Erica Sonnenburg, the paper’s lead author and a senior research scientist at Stanford, explained that if a mouse did not have a lot of one type of bacteria in its gut when it had pups, those bacteria had less of a chance of being passed on. That process happened anew with each generation.

And when the offspring mice were eventually given high-fiber diets, the diversity of their gut bacteria recovered less and less with each generation. By the fourth generation, some of the species of bacteria from the first generation of mice had gone extinct in this family line.

“Those microbes aren’t there to rebound,” Sonnenburg said.

Mouse Biome Study
Mice who had a low-fiber diet had a less diverse microbiome, which affected the diversity of their offspring’s gut bacteria, a new study found. Nature

What did help rejuvenate the bacteria in fourth generation: fecal transplants.
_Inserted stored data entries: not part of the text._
(** * CryoCanvas: the fit / predict orchestration of [cryocanvas/app.py]

    A shallow embedding of the array glue and of the event handlers of
    [CryoCanvasApp], and the properties of the specification that are
    about them.

    - numpy arrays are a shape and a C-ordered buffer;
    - Python exceptions are values of [exn], carried by [result];
    - the scikit-learn / XGBoost estimators are opaque: a fitted model is
      its [classes_] and a per-sample decision rule, the training
      procedures are parameters of the development;
    - label arrays have dtype i4; labels are modelled in [Z], the only
      arithmetic on them is [- 1] on positive labels and [+ 1] on the
      classes obtained that way, which never leaves the i4 range. *)

From Stdlib Require Import ZArith QArith String List Lia Sorted.
From stdpp Require Import base list gmap strings sorting relations.

Local Open Scope string_scope.
Local Open Scope list_scope.
Local Open Scope nat_scope.

(** ** Exceptions and results *)

Inductive exn : Type :=
  | ValueError (msg : string)
  | IndexError (msg : string)
  | AttributeError (msg : string).

Inductive result (T : Type) : Type :=
  | Ok (t : T)
  | Raise (e : exn).
Arguments Ok {T} t.
Arguments Raise {T} e.

#[global] Instance result_ret : MRet result := fun _ x => Ok x.
#[global] Instance result_bind : MBind result :=
  fun _ _ f m => match m with Ok x => f x | Raise e => Raise e end.

Module Np.

(** ** numpy arrays *)

Record ndarray (A : Type) : Type := NDArray { shape : list nat; data : list A }.
Arguments NDArray {A} shape data.
Arguments shape {A} _.
Arguments data {A} _.

(** [np.prod(shape)] *)
Definition size_of (s : list nat) : nat := foldr Nat.mul 1 s.

Definition wf {A} (a : ndarray A) : Prop := length (data a) = size_of (shape a).

(** Flat offset of a multi-index in C order, and back. *)
Fixpoint ravel (s idx : list nat) : nat :=
  match s, idx with
  | _ :: s', i :: idx' => i * size_of s' + ravel s' idx'
  | _, _ => 0
  end.

Fixpoint unravel (s : list nat) (k : nat) : list nat :=
  match s with
  | [] => []
  | _ :: s' => (k / size_of s') :: unravel s' (k mod size_of s')
  end.

(** A multi-index within the bounds of a shape. *)
Definition in_bounds (idx s : list nat) : Prop := Forall2 lt idx s.

(** [a[i0, i1, ...]] *)
Definition item {A} `{!Inhabited A} (a : ndarray A) (idx : list nat) : A :=
  data a !!! ravel (shape a) idx.

(** [a.flatten()] *)
Definition flatten {A} (a : ndarray A) : ndarray A :=
  NDArray [length (data a)] (data a).

(** [a.reshape(s)] *)
Definition reshape {A} (a : ndarray A) (s : list nat) : result (ndarray A) :=
  if decide (size_of s = length (data a)) then Ok (NDArray s (data a))
  else Raise (ValueError "cannot reshape array into shape").

(** [a.shape[-1]] *)
Definition shape_last {A} (a : ndarray A) : result nat :=
  match last (shape a) with
  | Some F => Ok F
  | None => Raise (IndexError "tuple index out of range")
  end.

(** [a.shape[:-1]] *)
Definition shape_init {A} (a : ndarray A) : list nat := removelast (shape a).

(** [a.reshape(-1, F)]: the unknown dimension is inferred, which fails when
    [F] is 0 or does not divide the size. *)
Definition reshape_rows {A} (a : ndarray A) (F : nat) : result (ndarray A) :=
  if decide (F = 0) then
    Raise (ValueError "cannot reshape array: unknown dimension not inferable")
  else if decide (length (data a) mod F = 0) then
    Ok (NDArray [length (data a) / F; F] (data a))
  else Raise (ValueError "cannot reshape array into shape").

(** Row [r] of a buffer read as rows of [F] entries. *)
Definition row {A} (F : nat) (buf : list A) (r : nat) : list A :=
  take F (drop (r * F) buf).

(** The rows of a 2-d array. *)
Definition rows {A} (a : ndarray A) : list (list A) :=
  match shape a with
  | [N; F] => map (row F (data a)) (seq 0 N)
  | _ => []
  end.

(** [np.transpose(a)]: the axes are reversed. *)
Definition transpose {A} `{!Inhabited A} (a : ndarray A) : ndarray A :=
  let s' := reverse (shape a) in
  NDArray s'
    (map (fun k => data a !!! ravel (shape a) (reverse (unravel s' k)))
         (seq 0 (size_of s'))).

(** [np.squeeze(a)]: axes of length one are dropped. *)
Definition squeeze {A} (a : ndarray A) : ndarray A :=
  NDArray (filter (fun n => n ≠ 1) (shape a)) (data a).

(** [a + c] and [a - c] on an integer array. *)
Definition add_scalar (a : ndarray Z) (c : Z) : ndarray Z :=
  NDArray (shape a) (map (fun v => (v + c)%Z) (data a)).
Fixpoint lookup_item (key : string) (items : list (string * json)) : option json :=
  match items with
  | [] => None
  | (k, v) :: rest => if decide (k = key) then Some v else lookup_item key rest
  end.

(** [v.get(key)]: only a [dict] has the method. *)
Definition dict_get (v : json) (key : string) : Printing (option json) :=
  match v with
  | JDict items => mret (lookup_item key items)
  | _ => throw AttributeError
  end.

(** [v[key]] for a [str] key: [KeyError] on a [dict] without the key,
    [TypeError] on every other value. *)
Definition subscript (v : json) (key : string) : Printing json :=
  match v with
  | JDict items =>
      match lookup_item key items with
      | Some x => mret x
      | None => throw (KeyError key)
      end
  | _ => throw TypeError
  end.

(** What [for x in v] and [enumerate(v)] go through: the items of a
    [list], the characters of a [str], the keys of a [dict]; other values
    are not iterable. *)
Definition iterate (v : json) : Printing (list json) :=
  match v with
  | JList items => mret items
  | JStr s => mret (JStr <$> chars s)
  | JDict items => mret (JStr <$> items.*1)
  | _ => throw TypeError
  end.

(** [v / b] for an [int] [b] that is not zero and that a [float] holds
    exactly, as 1000 is: an [int] (and a [bool], which is one) is divided
    as above; a [float] is divided by the [float] of [b], without any
    exception. *)
Definition truediv_json (v : json) (b : Z) : Printing PyFloat.float :=
  match v with
  | JInt z => truediv z b
  | JBool t => truediv (if t then 1 else 0) b
  | JFloat x => mret (SFdiv PyFloat.prec PyFloat.emax x (PyFloat.of_int b))
  | _ => throw TypeError
  end.

(** [v == "OK"] for the result [v] of a [.get]. *)
Definition is_OK (v : option json) : bool :=
  match v with
  | Some (JStr s) => bool_decide (s = "OK")
  | _ => false
  end.

(** A value of the routes: the duration is whatever the response holds. *)
Record JsonRouteInfo := {
  json_distance_km : PyFloat.float;
  json_duration_seconds : json;
}.

Inductive JsonOutcome :=
  | JsonConnectionFailed
  | JsonResponse (status_code : Z) (body : option json).

Section Json.

(** [str(v)] of a [float], a [list] or a [dict], which is not embedded:
    what follows holds for any such function. *)
Variable repr : json → string.

(** How an f-string renders a value. *)
Definition py_str (v : json) : string :=
  match v with
  | JNull => "None"
  | JBool true => "True"
  | JBool false => "False"
  | JInt z => pretty z
  | JStr s => s
  | _ => repr v
  end.

(** [f"{loc['latitud']},{loc['longitud']}"] *)
Definition coordinates_json (loc : json) : Printing string :=
  latitud ← subscript loc "latitud";
  longitud ← subscript loc "longitud";
  mret (py_str latitud +:+ "," +:+ py_str longitud).

Definition request_params_json (key : string) (origins destinations : list json)
    : Printing Params :=
  origin_parts ← mapM coordinates_json origins;
  let origins_str := join "|" origin_parts in
  destination_parts ← mapM coordinates_json destinations;
  let destinations_str := join "|" destination_parts in
  mret {| p_origins := origins_str; p_destinations := destinations_str;
          p_mode := "driving"; p_key := key |}.

Definition requests_get_json (service : nat → Params → JsonOutcome)
    (params : Params) : Run (Z * option json) := λ s,
  let s' := {| stdout := stdout s; http_log := http_log s ++ [params];
               sleeps := sleeps s; cache := cache s;
               request_count := request_count s;
               routes_cache_file := routes_cache_file s |} in
  match service (length (http_log s)) params with
  | JsonConnectionFailed => (Raised RequestException, s')
  | JsonResponse status_code body => (Return (status_code, body), s')
  end.

(** [get_distance_matrix] for locations and a body that are any JSON
    values. *)
Definition get_distance_matrix_json (key : string)
    (service : nat → Params → JsonOutcome) (origins destinations : list json)
    : Run (option json) :=
  params ← say (request_params_json key origins destinations);
  response ← requests_get_json service params;
  let '(status_code, body) := response in
  if negb (response_ok status_code) then
    say (print ("HTTP Error: " +:+ pretty status_code));;
    mret None
  else
    data ← match body with
           | Some data => mret data
           | None => say (throw JSONDecodeError)
           end;
    status ← say (dict_get data "status");
    if negb (is_OK status) then
      error_message ← say (dict_get data "error_message");
      say (print ("API Error: " +:+ py_str (default JNull status) +:+ " - "
                    +:+ py_str (default (JStr EmptyString) error_message)));;
      mret None
    else mret (Some data).

Definition warning_line_json (origin destination : Location)
    (status : option json) : string :=
  "  Warning: " +:+ str_prefix 20 (loc_nombre origin) +:+ " -> "
    +:+ str_prefix 20 (loc_nombre destination) +:+ ": "
    +:+ py_str (default JNull status).

(** [process_matrix_response] for a body that is any JSON value. *)
Definition process_element_json (origin : Location) (destinations : list Location)
    (routes : gmap string JsonRouteInfo) (je : nat * json)
    : Printing (gmap string JsonRouteInfo) :=
  let '(j, element) := je in
  destination ← getitem_list destinations j;
  if decide (loc_id origin = loc_id destination) then mret routes
  else
    status ← dict_get element "status";
    if is_OK status then
      distance ← subscript element "distance";
      distance_m ← subscript distance "value";
      duration ← subscript element "duration";
      duration_s ← subscript duration "value";
      km ← truediv_json distance_m 1000;
      mret (<[cache_key origin destination :=
                {| json_distance_km := PyFloat.round1 km;
                   json_duration_seconds := duration_s |}]> routes)
    else
      print (warning_line_json origin destination status);;
      mret routes.

Definition process_row_json (origins destinations : list Location)
    (routes : gmap string JsonRouteInfo) (ir : nat * json)
    : Printing (gmap string JsonRouteInfo) :=
  let '(i, row) := ir in
  origin ← getitem_list origins i;
  elements ← dict_get row "elements";
  items ← iterate (default (JList []) elements);
  foldM (process_element_json origin destinations) (enumerate items) routes.

Definition process_matrix_response_json (data : json)
    (origins destinations : list Location)
    : Printing (gmap string JsonRouteInfo) :=
  let routes := ∅ in
  rows ← dict_get data "rows";
  items ← iterate (default (JList []) rows);
  foldM (process_row_json origins destinations) (enumerate items) routes.

(** The location record of a [dict] with the four keys, whose [id] and
    [nombre] are [str]. *)
Definition as_location (v : json) : option Location :=
  match v with
  | JDict items =>
      id ← lookup_item "id" items;
      nombre ← lookup_item "nombre" items;
      latitud ← lookup_item "latitud" items;
      longitud ← lookup_item "longitud" items;
      match id, nombre with
      | JStr id, JStr nombre =>
          Some {| loc_id := id; loc_nombre := nombre;
                  loc_latitud := py_str latitud;
                  loc_longitud := py_str longitud |}
      | _, _ => None
      end
  | _ => None
  end.

End Json.
(** * gdsfactory: ports, Euler bends, cutbacks and pads

    A shallow embedding of the parts of [gdsfactory/port.py],
    [gdsfactory/components/bend_euler.py],
    [gdsfactory/components/cutback_loss.py] and
    [gdsfactory/components/pad.py] that decide how ports are classified,
    ordered and renamed, when an Euler bend is produced, how cutback row
    counts are derived and which width the pad port gets.

    Conventions of the embedding:
    - A Python float (an angle, a width, a radius, a loss) is the exact
      rational [Q] it denotes. Where the outcome depends on the rounding
      of double arithmetic (the angle [Port.__init__] normalises, the
      counts [cutback_loss] derives) every operation rounds its exact
      result to the nearest double, [round64]. Elsewhere the arithmetic is
      exact: sizes and centres are only passed on, and the orientation of
      a port read back from kfactory lies in [0, 360), where [%] is exact.
    - kfactory integers (database units, quarter-turn angles) are [Z].
    - A Python object that is mutated through aliases (a port whose [name]
      is assigned while it sits in several lists) lives in a store, the
      component's port list, and is referred to by its index.
    - An exception is a value of [exception]; code that may raise returns
      a [result]. *)

From Stdlib Require Import ZArith QArith Qround Qabs Lia Lqa SpecFloat.
From stdpp Require Import base option list sorting gmap strings pretty fin_maps.

Local Open Scope Z_scope.

(** ** Exceptions *)

Inductive exception : Type :=
  | ValueError (msg : string)
  | TypeError (msg : string)
  | OverflowError (msg : string)
  | PortOrientationError (msg : string)
  | RadiusViolation (msg : string).

Inductive result (A : Type) : Type :=
  | Ok (a : A)
  | Raise (e : exception).
Arguments Ok {A} a.
Arguments Raise {A} e.
(** The [#ifdef AT_CUDNN_CONV_BIAS_RELU_FALLBACK] ... [#else] ... [#endif]
    block shared by the two fused dispatchers. *)
Definition raw_add_relu (output input weight z : Tensor) (alpha : Z) (bias : Tensor)
    (stride padding dilation : list Z) (groups : Z)
    (benchmark deterministic allow_tf32 : bool) : M Tensor :=
  if AT_CUDNN_CONV_BIAS_RELU_FALLBACK then
    invoke (mkBackendCall AddReluFallbackOut output [input; weight; z; bias] (Some alpha)
              (padding, stride, dilation, groups) benchmark deterministic allow_tf32)
           (raw_cudnn_convolution_add_relu_fallback_out output input weight z alpha bias
              stride padding dilation groups benchmark deterministic allow_tf32)
  else
    invoke (mkBackendCall AddReluOut output [input; weight; z; bias] (Some alpha)
              (padding, stride, dilation, groups) benchmark deterministic allow_tf32)
           (raw_cudnn_convolution_add_relu_out output input weight z alpha bias
              stride padding dilation groups benchmark deterministic allow_tf32).

(** *** Convolution forward / Transposed convolution backward *)

Definition cudnn_convolution_forward (ctx : GlobalContext) (c : CheckedFrom)
    (input weight : TensorArg) (padding stride dilation : list Z) (groups : Z)
    (benchmark deterministic allow_tf32 : bool) : M Tensor :=
  run lift (checkAllSameType c input weight) ;;
  run lift (checkAllSameGPU c input weight) ;;
  let memory_format := cudnn_conv_suggest_memory_format (tensor input) (tensor weight) in
  let output_t :=
    empty_cuda ctx
      (conv_output_size (sizes (tensor input)) (sizes (tensor weight))
         padding stride dilation)
      (scalar_type (tensor input)) memory_format in
  if numel output_t =? 0 then ret output_t
  else
    (* Avoid ambiguity of "output" when this is being used as backwards *)
    let output := mkTensorArg output_t "result" 0 in
    run lift (convolution_shape_check c input weight output padding stride dilation groups) ;;
    let weight_contig := contiguous (tensor weight) memory_format in
    let input_contig := contiguous (tensor input) memory_format in
    raw_forward (tensor output) input_contig weight_contig
      padding stride dilation groups benchmark deterministic allow_tf32.

Definition cudnn_convolution (ctx : GlobalContext) (input_t weight_t : Tensor)
    (padding stride dilation : list Z) (groups : Z)
    (benchmark deterministic allow_tf32 : bool) : M Tensor :=
  let input := mkTensorArg input_t "input" 1 in
  let weight := mkTensorArg weight_t "weight" 2 in
  let c := "cudnn_convolution" in
  cudnn_convolution_forward ctx c input weight padding stride dilation groups
    benchmark deterministic allow_tf32.

(** NB: output_padding not needed here, as there is no ambiguity to
    resolve *)
Definition cudnn_convolution_transpose_backward_input (ctx : GlobalContext)
    (grad_output_t weight_t : Tensor) (padding stride dilation : list Z) (groups : Z)
    (benchmark deterministic allow_tf32 : bool) : M Tensor :=
  let grad_output := mkTensorArg grad_output_t "grad_output" 1 in
  let weight := mkTensorArg weight_t "weight" 2 in
  cudnn_convolution_forward ctx "cudnn_convolution_transpose_backward_input"
    grad_output weight padding stride dilation groups benchmark deterministic allow_tf32.

(** *** Convolution backward / Transposed convolution forward *)

(** The overload taking a [CheckedFrom] and [TensorArg]s. *)
Definition cudnn_convolution_backward_input_c (ctx : GlobalContext) (c : CheckedFrom)
    (input_size : list Z) (grad_output weight : TensorArg)
    (padding stride dilation : list Z) (groups : Z)
    (benchmark deterministic allow_tf32 : bool) : M Tensor :=
  run lift (checkAllSameType c grad_output weight) ;;
  run lift (checkAllSameGPU c grad_output weight) ;;
  let memory_format :=
    cudnn_conv_suggest_memory_format (tensor grad_output) (tensor weight) in
  let grad_input_t :=
    empty_cuda ctx input_size (scalar_type (tensor grad_output)) memory_format in
  (* Avoid "grad_input" when this is being used as transposed convolution *)
  let grad_input := mkTensorArg grad_input_t "result" 0 in
  run lift (convolution_shape_check c grad_input weight grad_output
              padding stride dilation groups) ;;
  let weight_contig := contiguous (tensor weight) memory_format in
  let grad_output_contig := contiguous (tensor grad_output) memory_format in
  raw_backward_input (tensor grad_input) grad_output_contig weight_contig
    padding stride dilation groups benchmark deterministic allow_tf32.

Definition cudnn_convolution_transpose_forward (ctx : GlobalContext) (c : CheckedFrom)
    (grad_output weight : TensorArg)
    (padding output_padding stride dilation : list Z) (groups : Z)
    (benchmark deterministic allow_tf32 : bool) : M Tensor :=
  let input_size :=
    conv_input_size (sizes (tensor grad_output)) (sizes (tensor weight))
      padding output_padding stride dilation groups in
  cudnn_convolution_backward_input_c ctx c input_size grad_output weight
    padding stride dilation groups benchmark deterministic allow_tf32.

Definition cudnn_convolution_backward_input (ctx : GlobalContext)
    (input_size : list Z) (grad_output_t weight_t : Tensor)
    (padding stride dilation : list Z) (groups : Z)
    (benchmark deterministic allow_tf32 : bool) : M Tensor :=
  let grad_output := mkTensorArg grad_output_t "grad_output" 1 in
  let weight := mkTensorArg weight_t "weight" 2 in
  cudnn_convolution_backward_input_c ctx "cudnn_convolution_backward_input"
    input_size grad_output weight
    padding stride dilation groups benchmark deterministic allow_tf32.

Definition cudnn_convolution_transpose (ctx : GlobalContext) (input_t weight_t : Tensor)
    (padding output_padding stride dilation : list Z) (groups : Z)
    (benchmark deterministic allow_tf32 : bool) : M Tensor :=
  let input := mkTensorArg input_t "input" 1 in
  let weight := mkTensorArg weight_t "weight" 2 in
  let c := "cudnn_convolution_transpose" in
  cudnn_convolution_transpose_forward ctx c input weight
    padding output_padding stride dilation groups benchmark deterministic allow_tf32.

(** *** Convolution backward (weight) *)

(** The overload taking a [CheckedFrom]. *)
Definition cudnn_convolution_backward_weight_c (c : CheckedFrom)
    (weight_size : list Z) (grad_output_t input_t : Tensor)
    (padding stride dilation : list Z) (groups : Z)
    (benchmark deterministic allow_tf32 : bool) : M Tensor :=
  let layout := cudnn_conv_suggest_memory_format input_t grad_output_t in
  let grad_output_contig_t := contiguous grad_output_t layout in
  let grad_output_contig := mkTensorArg grad_output_contig_t "grad_output" 1 in
  let input_contig_t := contiguous input_t layout in
  let input := mkTensorArg input_contig_t "input" 2 in
  run lift (checkAllSameType c grad_output_contig input) ;;
  run lift (checkAllSameGPU c grad_output_contig input) ;;
  let grad_weight_t := empty_options weight_size (tensor grad_output_contig) layout in
  (* For uniformity with everything else, although it seems grad_weight
     would be unambiguous too. *)
  let grad_weight := mkTensorArg grad_weight_t "result" 0 in
  run lift (convolution_shape_check c input grad_weight grad_output_contig
              padding stride dilation groups) ;;
  raw_backward_weight (tensor grad_weight) (tensor grad_output_contig) (tensor input)
    padding stride dilation groups benchmark deterministic allow_tf32.

Definition cudnn_convolution_backward_weight
    (weight_size : list Z) (grad_output_t input_t : Tensor)
    (padding stride dilation : list Z) (groups : Z)
    (benchmark deterministic allow_tf32 : bool) : M Tensor :=
  cudnn_convolution_backward_weight_c "cudnn_convolution_backward_weight"
    weight_size grad_output_t input_t
    padding stride dilation groups benchmark deterministic allow_tf32.

Definition cudnn_convolution_backward (ctx : GlobalContext)
    (input grad_output_t weight : Tensor)
    (padding stride dilation : list Z) (groups : Z)
    (benchmark deterministic allow_tf32 : bool) (output_mask : bool * bool)
    : M (Tensor * Tensor) :=
  let grad_output := contiguous grad_output_t (suggest_memory_format input) in
  if numel input =? 0 then
    let grad_input := if fst output_mask then empty_like input else undefined_tensor in
    let grad_weight := if snd output_mask then zeros_like weight else undefined_tensor in
    ret (grad_input, grad_weight)
  else
    grad_input <-
      (if fst output_mask then
         cudnn_convolution_backward_input ctx (sizes input) grad_output weight
           padding stride dilation groups benchmark deterministic allow_tf32
       else ret undefined_tensor) ;;
    grad_weight <-
      (if snd output_mask then
         cudnn_convolution_backward_weight (sizes weight) grad_output input
           padding stride dilation groups benchmark deterministic allow_tf32
       else ret undefined_tensor) ;;
    ret (grad_input, grad_weight).

Definition cudnn_convolution_transpose_backward_weight
    (weight_size : list Z) (grad_output_t input_t : Tensor)
    (padding stride dilation : list Z) (groups : Z)
    (benchmark deterministic allow_tf32 : bool) : M Tensor :=
  cudnn_convolution_backward_weight_c "cudnn_convolution_backward_weight"
    weight_size input_t grad_output_t
    padding stride dilation groups benchmark deterministic allow_tf32.

Definition cudnn_convolution_transpose_backward (ctx : GlobalContext)
    (input grad_output_t weight : Tensor)
    (padding output_padding stride dilation : list Z) (groups : Z)
    (benchmark deterministic allow_tf32 : bool) (output_mask : bool * bool)
    : M (Tensor * Tensor) :=
  let grad_output := contiguous grad_output_t (suggest_memory_format input) in
  grad_input <-
    (if fst output_mask then
       cudnn_convolution_transpose_backward_input ctx grad_output weight
         padding stride dilation groups benchmark deterministic allow_tf32
     else ret undefined_tensor) ;;
  grad_weight <-
    (if snd output_mask then
       cudnn_convolution_transpose_backward_weight (sizes weight) grad_output input
         padding stride dilation groups benchmark deterministic allow_tf32
     else ret undefined_tensor) ;;
  ret (grad_input, grad_weight).

(** *** Fused convolution + bias + activation *)

(** The bias handed to the fused primitive: the caller's, or zeros of
    shape [{output_t.size(1)}] with the options of the output. *)
Definition bias_or_zeros (bias_t : option Tensor) (output_t : Tensor) : M Tensor :=
  match bias_t with
  | Some b => ret b
  | None => n <- lift (size output_t 1) ;; ret (zeros [n] output_t)
  end.

Definition cudnn_convolution_relu (ctx : GlobalContext)
    (input_t weight_t : Tensor) (bias_t : option Tensor)
    (stride padding dilation : list Z) (groups : Z) : M Tensor :=
  let memory_format := cudnn_conv_suggest_memory_format input_t weight_t in
  let input := contiguous input_t memory_format in
  let weight := contiguous weight_t memory_format in
  (* FuseFrozenConvAddRelu performs some tensor shape checking *)
  let output_t :=
    empty_cuda ctx
      (conv_output_size (sizes input) (sizes weight) padding stride dilation)
      (scalar_type input) memory_format in
  if numel output_t =? 0 then ret output_t
  else
    let allow_tf32 := allowTF32CuDNN ctx in
    _bias <- bias_or_zeros bias_t output_t ;;
    raw_add_relu output_t input weight
      output_t (* use output_t as z to satisfy CUDNN API *)
      0 (* alpha *)
      _bias stride padding dilation groups
      false (* benchmark *)
      false (* deterministic *)
      allow_tf32.
Lemma class_registries_match_witness :
  Transform ∈ dict_keys CORE_CLASS_ENCODER_REGISTRY
  /\ "Type[Transform]" ∈ dict_keys CORE_CLASS_DECODER_REGISTRY
  /\ exists B, B ∈ dict_keys CORE_CLASS_ENCODER_REGISTRY
               /\ "Type[Model]" = class_reference_name B.
Proof.
  destruct class_registries_match as (_ & Hfwd & Hback).
  assert (H : Transform ∈ dict_keys CORE_CLASS_ENCODER_REGISTRY)
    by compute_done.
  split; [exact H|]. split.
  - apply (Hfwd Transform H).
  - apply (Hback "Type[Model]").
    compute_done.
Defined.

(** ** Further invariants of the tables *)

(** A value found under a key is an item of the dictionary. *)
Lemma dict_get_elem_of {K V} `{EqDecision K} (k : K) (v : V) (d : dict K V) :
  dict_get k d = Some v -> (k, v) ∈ d.
Proof.
  induction d as [|[k' v'] d IH]; simpl; [done|].
  destruct (decide (k = k')) as [->|_].
  - intros [= ->]. apply list_elem_of_here.
  - intros H. apply list_elem_of_further. by apply IH.
Qed.

(** X7.  Every entry of the decoder registry is registered under the
    [__name__] of its target class, so no class is the target of two
    names. *)
Theorem decoder_names_are_class_names (n : string) (T : PyClass) :
  dict_get n CORE_DECODER_REGISTRY = Some T ->
  class_name T = n
  /\ (forall n', dict_get n' CORE_DECODER_REGISTRY = Some T -> n' = n).
Proof.
  assert (Htable : Forall (fun entry => class_name entry.2 = entry.1)
                     CORE_DECODER_REGISTRY) by compute_done.
  rewrite Forall_forall in Htable.
  intros Hn. split.
  - apply (Htable (n, T)). by apply dict_get_elem_of.
  - intros n' Hn'.
    pose proof (Htable (n, T) (dict_get_elem_of _ _ _ Hn)) as H1.
    pose proof (Htable (n', T) (dict_get_elem_of _ _ _ Hn')) as H2.
    simpl in H1, H2. congruence.
Qed.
The researchers transferred fecal matter from control mice into the study group, and found that that, combined with a high-fiber diet, restored full diversity in their gut bacteria.

Because the study was in mice, it means the same findings might not be occurring in people. But researchers said at the least the study provided yet another reason people should be incorporating fiber into their diets.

“Everybody accepts that we pass on our human genes to our children, but what we really need to think about and consider is our children inherit a microbial set of genes from us,” Sonnenburg said.

Kelly Swanson, who has studied how fiber supports the gut microbiome, said the new paper dovetails with the recently updated nutritional guidelines that continue to recommend eating a variety of fruits and vegetables and whole grains — all fiber-rich foods.

“To me it adds another reason to eat your fiber,” said Swanson, a professor of animal and nutritional sciences at the University of Illinois at Urbana-Champaign. He added that a fiber-rich diet was all the more important if it is indeed true that microbial diversity is so difficult to repopulate once gone.

In a commentary also published in Nature on Wednesday, University of Michigan microbiologist Eric Martens wrote that scientists are getting a clearer picture of how diet shapes gut bacteria, and the role those “microbial partners” play in digesting complex carbohydrates.

“It remains to be determined whether some of this functionality has already been lost in some people and, if so, to what extent,” Martens wrote.

But, he added, “You just might consider choosing a salad at lunch today or an extra serving of beans at dinner. Future generations may thank you, too.”